(HealthDay)—Most people in the United States did not have detectable severe acute respiratory syndrome coronavirus 2 (SARS-CoV-2) antibodies as of September 2020, according to a study published online Nov. 24 in JAMA Internal Medicine.
Kristina L. Bajema, M.D., from the U.S. Centers for Disease Control and Prevention in Atlanta, and colleagues conducted a repeated cross-sectional study across all 50 states, the District of Columbia, and Puerto Rico to estimate the prevalence of persons with SARS-CoV-2 antibodies. A total of 177,919 samples were obtained during July 27 to Aug. 13, Aug. 10 to Aug. 27, Aug. 24 to Sept. 10, and Sept. 7 to Sept. 24, 2020. The proportion of people previously infected with SARS-CoV-2 as measured by the presence of antibodies to SARS-CoV-2 was examined.
The researchers found that over the four collection periods, jurisdiction-level seroprevalence varied from less than 1 percent to 23 percent.

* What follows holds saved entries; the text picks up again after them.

Lemma simple_model_validate_expired t w w' :
  warehouse_rows t (Warehouse.id w) = [w'] ->
  WarehouseResponseSimple.model_validate w (clean t t [])
  = (Return (WarehouseResponseSimple.mk (Warehouse.name w') (Warehouse.slug w')
               (Warehouse.location w')
               (Warehouse.max_capacity w' - stock_sum t (Warehouse.id w'))
               (Warehouse.max_capacity w')),
     clean t t [(Warehouse.id w', map StockPosition.id (stock_of t (Warehouse.id w')))]).
Proof.
  intros Hw. unfold WarehouseResponseSimple.model_validate, refresh.
  unfold bindM at 1. unfold bindM at 1. unfold exec, flush, bindM at 1, clean. simpl.
  unfold warehouse_rows in Hw. rewrite Hw. unfold ret at 1.
  fold (clean t t []). unfold bindM. rewrite capacity_clean. reflexivity.
Qed.

(** The patch of an existing warehouse with at least one field set. *)
Lemma patch_warehouse_updates db slug w p :
  warehouse_keys_unique db ->
  slug_rows db slug = [w] ->
  WarehousePatch.validate p = true ->
  location_acceptable db w (WarehousePatch.location p) ->
  (WarehousePatch.location p <> None \/ WarehousePatch.max_capacity p <> None) ->
  patch_warehouse db slug p
  = (Return (WarehouseResponseSimple.mk (Warehouse.name w) (Warehouse.slug w)
               (Warehouse.location (patched w p))
               (Warehouse.max_capacity (patched w p) - stock_sum db (Warehouse.id w))
               (Warehouse.max_capacity (patched w p))),
     replace_warehouse (patched w p) db).
Proof.
  intros Hnd Es Hval Hl Hset.
  assert (Hin : In w (warehouses db)) by (apply (filter_head_In _ _ _ _ Es)).
  unfold patch_warehouse. rewrite Hval.
  unfold routers_warehouses.update_warehouse.
  change (SQLRepository.use_session WarehouseSQLRepository request_session)
    with (@bound Warehouse.t).
  change (Session_open db) with (clean db db []).
  unfold bindM at 1. unfold try_except. rewrite find_by_slug_clean, Es.
  set (t' := replace_warehouse (patched w p) db).
  assert (Hw' : warehouse_rows t' (Warehouse.id (patched w p)) = [patched w p]).
  { rewrite patched_id. apply warehouse_rows_replaced; [assumption..|apply patched_id]. }
  assert (Hrun :
    ((SQLRepository.update AWarehouse bound (patched w p) ;; commit) ;;
     WarehouseResponseSimple.model_validate (patched w p)) (clean db db [])
    = (Return (WarehouseResponseSimple.mk (Warehouse.name w) (Warehouse.slug w)
                 (Warehouse.location (patched w p))
                 (Warehouse.max_capacity (patched w p) - stock_sum db (Warehouse.id w))
                 (Warehouse.max_capacity (patched w p))),
       clean t' t' [(Warehouse.id w, map StockPosition.id (stock_of t' (Warehouse.id w)))])).
  { unfold bindM. rewrite (update_patched_clean db db [] w p Hnd Hin Hl). cbv beta iota.
    rewrite commit_clean. cbv beta iota. fold t'.
    rewrite (simple_model_validate_expired t' (patched w p) (patched w p) Hw').
    rewrite patched_id. destruct p as [[l|] [m|]]; reflexivity. }
  clearbody t'.
  destruct p as [[l|] [m|]]; cbv beta iota;
    cbn [patched WarehousePatch.location WarehousePatch.max_capacity] in Hrun |- *;
    try (rewrite Hrun; reflexivity).
  destruct Hset as [H|H]; exfalso; apply H; reflexivity.
Qed.
(** X17. What the image query returns ([get_source_image]) when both
    minimum dimensions are positive: a URL it returns is the base URL
    followed by the file path of a still of the answer to its last request;
    that still meets the minimum resolution, and no still that meets it has
    more pixels, or as many pixels and a greater integer part of the vote
    average; the blacklist is as before the call. *)
Theorem get_source_image_sound :
  forall P clock SeriesInfo_set_tmdb_id matches tmdb_retry_count
         min_width min_height si ei title_match st si' url st',
    0 < min_width -> 0 < min_height ->
    get_source_image P clock SeriesInfo_set_tmdb_id matches
      tmdb_retry_count min_width min_height si ei title_match st
    = (Ok (si', Some url), st') ->
    blacklist st' = blacklist st /\
    exists before s e images r,
      trace st' = (before ++ [ReqEpisodeImages (tmdb_id si') s e])%list /\
      stills (provider_episode_images P (tmdb_id si') s e) = Some images /\
      In r images /\
      meets min_width min_height r = true /\
      (forall c, In c images -> meets min_width min_height c = true ->
                 lex_le c r) /\
      url = image_url (file_path r).
Proof.
  intros P clock set matches retry minw minh si ei tm st si' url st'
         Hw Hh Hrun.
  apply get_source_image_returns in Hrun
    as (st1 & si1 & st2 & i & st3 & images & best
        & H1 & H2 & H3 & Hstills & Hbest & -> & ->).
  split.
  { simpl. eapply keeps_resolution; eassumption. }
  exists (trace st3), (idx_season i), (idx_episode i), images, best.
  split; [reflexivity|]. split; [exact Hstills|].
  assert (Hpos : forall c, In c images -> meets minw minh c = true ->
                           0 < pixels c).
  { intros c _ Hc. unfold meets, meets_minimum_resolution in Hc.
    apply andb_prop in Hc as [Hcw Hch]. unfold pixels. nia. }
  pose proof (determine_best_image_invariant minw minh images Hpos) as Hinv.
  unfold determine_best_image in Hbest. cbv zeta in Hinv.
  destruct (best_image_loop minw minh 0 images _ false) as [b valid].
  destruct valid; [|discriminate]. simpl in Hinv.
  destruct Hinv as (r & Hr & Hmeets & _ & _ & Hall).
  cbn [fst] in Hr, Hall. assert (r = best) by congruence. subst r.
  split; [eapply nth_error_In; exact Hr|].
  split; [exact Hmeets|]. split; [|reflexivity].
  intros c Hc Hm. apply In_nth_error in Hc as [j Hj].
  now apply (Hall j c).
Qed.
(** C3, amended.  The forbidden list always holds the built-in superuser.
    A forbidden user is denied, with no event, whatever operation
    [userOnlyOperation] is asked about and whatever the reason; so its
    deletes and its cordons are denied.  A create is not checked against
    the user: it is allowed exactly when the reason annotation is absent. *)
Theorem C3_forbidden_users_denied {RawExtension : Type}
    (n : NodeValidator RawExtension) (environ : gmap string string)
    (req : Request RawExtension) (allowedReasons : list string) (reasonRegex : string) :
  getAllowedReasonsAndPattern n cmNamespace = Ok (allowedReasons, reasonRegex) ->
  isForbiddenUser (Username req) (forbiddenUsersOf environ) = true ->
  isForbiddenUser systemAdminUser (forbiddenUsersOf environ) = true
  /\ (forall node operation reason isReasonRequired doesReasonExist allowed pattern,
         let response :=
           userOnlyOperation node operation (Username req) (forbiddenUsersOf environ) reason
                             isReasonRequired doesReasonExist allowed pattern in
         Allowed (fst response) = false /\ snd response = [])
  /\ (forall node,
         Operation req = admissionv1_Delete ->
         Decoder n (OldObject req) emptyNode = Ok node ->
         Allowed (fst (Handle n environ req)) = false /\ snd (Handle n environ req) = [])
  /\ (forall node1 node,
         Operation req <> admissionv1_Delete ->
         Operation req <> admissionv1_Create ->
         Decoder n (OldObject req) emptyNode = Ok node1 ->
         Decoder n (Object req) node1 = Ok node ->
         Unschedulable node1 = false ->
         Unschedulable node = true ->
         Allowed (fst (Handle n environ req)) = false /\ snd (Handle n environ req) = [])
  /\ (forall node,
         Operation req = admissionv1_Create ->
         Decoder n (Object req) emptyNode = Ok node ->
         Allowed (fst (Handle n environ req))
         = negb (snd (lookup2 (Annotations node) reasonAnnotation))).
Proof.
  intros fetched Hforbidden.
  assert (Hdenied : forall node operation reason isReasonRequired doesReasonExist allowed pattern,
             let response :=
               userOnlyOperation node operation (Username req) (forbiddenUsersOf environ) reason
                                 isReasonRequired doesReasonExist allowed pattern in
             Allowed (fst response) = false /\ snd response = []).
  { intros. subst response. now rewrite userOnlyOperation_forbidden. }
  split; [apply systemAdminUser_forbidden |]. split; [exact Hdenied |]. split; [| split].
  - intros node Hop Hdec.
    rewrite (Handle_Delete n environ req _ _ fetched node Hop Hdec). apply Hdenied.
  - intros node1 node Hd Hc Hdec1 Hdec2 _ Hafter.
    rewrite (Handle_update n environ req _ _ fetched node1 node Hd Hc Hdec1 Hdec2), Hafter.
    apply Hdenied.
  - intros node Hop Hdec.
    rewrite (Handle_Create n environ req _ _ fetched node Hop Hdec).
    destruct (snd (lookup2 (Annotations node) reasonAnnotation)); reflexivity.
Qed.

Lemma C3_forbidden_users_denied_witness :
  Allowed (fst (Handle (validator mockConfigMap) testEnviron
                       (deleteReq systemAdminUser (testNode (Some "Testing") false))))
  = false.
Proof.
  assert (fetched : getAllowedReasonsAndPattern (validator mockConfigMap) cmNamespace
                    = Ok (["Testing"; "Unauthorized access"; "Invalid configuration";
                           "Dependency error"], EmptyString))
    by (vm_compute; reflexivity).
  assert (Hforbidden : isForbiddenUser systemAdminUser (forbiddenUsersOf testEnviron) = true)
    by (vm_compute; reflexivity).
  destruct (C3_forbidden_users_denied (validator mockConfigMap) testEnviron
              (deleteReq systemAdminUser (testNode (Some "Testing") false))
              _ _ fetched Hforbidden) as (_ & _ & Hdelete & _).
  exact (proj1 (Hdelete (testNode (Some "Testing") false) eq_refl eq_refl)).
Defined.

(** C4 as stated fails twice: the empty pattern accepts a reason text, and
    a pattern accepts a text it matches only a part of. *)
Lemma C4_counterexample :
  reasonMatchesPattern EmptyString "for fun" = true
  /\ reasonMatchesPattern "Test" "Load Testing today" = true.
Proof. split; vm_compute; reflexivity. Qed.

(** C4, amended.  The check is case-sensitive but not anchored, and the
    empty pattern accepts every reason text: a pattern of plain characters
    (ASCII, none of them with a meaning of its own in a regular expression)
    accepts exactly the reason texts it occurs in. *)
Theorem C4_pattern_matches_anywhere (pattern reason : string) :
  plain pattern = true ->
  (reasonMatchesPattern pattern reason = true <-> occursIn pattern reason)
  /\ reasonMatchesPattern EmptyString reason = true.
Proof.
  intros Hp. split; [exact (reasonMatchesPattern_plain pattern reason Hp) |].
  apply reasonMatchesPattern_empty.
Qed.

Lemma C4_pattern_matches_anywhere_witness :
  reasonMatchesPattern "Test" "Load Testing today" = true
  <-> occursIn "Test" "Load Testing today".
Proof.
  exact (proj1 (C4_pattern_matches_anywhere "Test" "Load Testing today" eq_refl)).
Defined.

(** C5 as stated fails on the cordon: with no allowed reasons and no
    pattern in the ConfigMap, a regular user's cordon with the reason
    [for fun] is allowed. *)
Lemma C5_counterexample :
  getAllowedReasonsAndPattern (validator emptyConfigMap) cmNamespace
  = Ok ([EmptyString], EmptyString)
  /\ regularUser regularUserExample (forbiddenUsersOf testEnviron) = true
  /\ Handle (validator emptyConfigMap) testEnviron
            (updateReq regularUserExample (testNode (Some "for fun") false)
                       (testNode (Some "for fun") true))
     = (admission.Allowed "cordon operation has been approved",
        [mkEvent emptyNode EventTypeNormal "NodeOperation: cordon" "user: for fun"]).
Proof. repeat split; vm_compute; reflexivity. Qed.

(** C5, amended.  With the allowed reasons and the pattern both empty (or
    missing from the ConfigMap), a regular user's delete with a reason
    annotation that is not empty is allowed, and a regular user's cordon
    with any reason annotation is allowed as well: the empty pattern
    matches every reason text. *)
Theorem C5_empty_policy {RawExtension : Type}
    (n : NodeValidator RawExtension) (environ : gmap string string)
    (req : Request RawExtension) (cm : ConfigMap) :
  Client n (mkObjectKey cmNamespace cmName) = Ok cm ->
  fst (lookup2 (Data cm) allowedReasonsKey) = EmptyString ->
  fst (lookup2 (Data cm) reasonRegexPatternKey) = EmptyString ->
  regularUser (Username req) (forbiddenUsersOf environ) = true ->
  (forall node reason,
      Operation req = admissionv1_Delete ->
      Decoder n (OldObject req) emptyNode = Ok node ->
      Annotations node !! reasonAnnotation = Some reason ->
      reason <> EmptyString ->
      Handle n environ req
      = (admission.Allowed "delete operation has been approved",
         createNodeEvent emptyNode reason (Username req) Delete))
  /\ (forall node1 node reason,
         Operation req <> admissionv1_Delete ->
         Operation req <> admissionv1_Create ->
         Decoder n (OldObject req) emptyNode = Ok node1 ->
         Decoder n (Object req) node1 = Ok node ->
         Unschedulable node1 = false ->
         Unschedulable node = true ->
         Annotations node !! reasonAnnotation = Some reason ->
         Handle n environ req
         = (admission.Allowed "cordon operation has been approved",
            createNodeEvent emptyNode reason (Username req) Cordon)).
Proof.
  intros Hcm Hallowed Hpattern Hregular.
  pose proof (getAllowedReasonsAndPattern_ok n cmNamespace cm Hcm) as fetched.
  rewrite Hallowed, Hpattern in fetched. split.
  - intros node reason Hop Hdec Hreason _.
    rewrite (Handle_Delete n environ req _ _ fetched node Hop Hdec).
    unfold lookup2. rewrite Hreason. cbn [fst snd].
    rewrite userOnlyOperation_regular_reason by (exact Hregular || reflexivity).
    now rewrite reasonMatchesPattern_empty, orb_true_r.
  - intros node1 node reason Hd Hc Hdec1 Hdec2 _ Hafter Hreason.
    rewrite (Handle_update n environ req _ _ fetched node1 node Hd Hc Hdec1 Hdec2), Hafter.
    unfold lookup2. rewrite Hreason. cbn [fst snd].
    rewrite userOnlyOperation_regular_reason by (exact Hregular || reflexivity).
    now rewrite reasonMatchesPattern_empty, orb_true_r.
Qed.

Lemma C5_empty_policy_witness :
  Handle (validator emptyConfigMap) testEnviron
         (updateReq regularUserExample (testNode (Some "for fun") false)
                    (testNode (Some "for fun") true))
  = (admission.Allowed "cordon operation has been approved",
     createNodeEvent emptyNode "for fun" regularUserExample Cordon).
Proof.
  assert (Hcm : Client (validator emptyConfigMap) (mkObjectKey cmNamespace cmName)
                = Ok emptyConfigMap) by reflexivity.
  assert (Hallowed : fst (lookup2 (Data emptyConfigMap) allowedReasonsKey) = EmptyString)
    by reflexivity.
  assert (Hpattern : fst (lookup2 (Data emptyConfigMap) reasonRegexPatternKey) = EmptyString)
    by reflexivity.
  assert (Hregular : regularUser regularUserExample (forbiddenUsersOf testEnviron) = true)
    by (vm_compute; reflexivity).
  destruct (C5_empty_policy (validator emptyConfigMap) testEnviron
              (updateReq regularUserExample (testNode (Some "for fun") false)
                         (testNode (Some "for fun") true))
              emptyConfigMap Hcm Hallowed Hpattern Hregular) as [_ Hcordon].
  apply (Hcordon (testNode (Some "for fun") false) (testNode (Some "for fun") true));
    solve [discriminate | reflexivity | vm_compute; reflexivity].
Defined.

(** C6.  When the ConfigMap cannot be fetched, every request gets the
    internal-error response (status 500, no event), which is neither a
    denial nor an allow; nothing of the request is looked at. *)
Theorem C6_fetch_failure_is_internal_error {RawExtension : Type}
    (n : NodeValidator RawExtension) (environ : gmap string string)
    (req : Request RawExtension) (err : error) :
  Client n (mkObjectKey cmNamespace cmName) = Err err ->
  Handle n environ req
  = (admission.Errored StatusInternalServerError
       ("failed to fetch allowed reasons: failed to fetch ConfigMap "
        ++ cmNamespace ++ "/" ++ cmName ++ ": " ++ err), [])
  /\ Code (fst (Handle n environ req)) = StatusInternalServerError
  /\ (forall message, fst (Handle n environ req) <> admission.Denied message)
  /\ (forall message, fst (Handle n environ req) <> admission.Allowed message).
Proof.
  intros H.
  rewrite (Handle_fetch_error n environ req _
             (getAllowedReasonsAndPattern_error n cmNamespace err H)).
  repeat split; intros; discriminate.
Qed.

Less than 10 percent of people had detectable SARS-CoV-2 antibodies in 42 of 49 jurisdictions with sufficient samples to estimate seroprevalence across all periods. There was variation noted in seroprevalence estimates between sexes, across age groups, and between metropolitan/nonmetropolitan areas. In all jurisdictions, the changes from period 1 to 4 were less than 7 percentage points, with variation across sites.
“Our results reinforce the need for continued public health preventive measures, including the use of face masks and social distancing, to limit the spread of SARS-CoV-2 in the United States,” the authors write.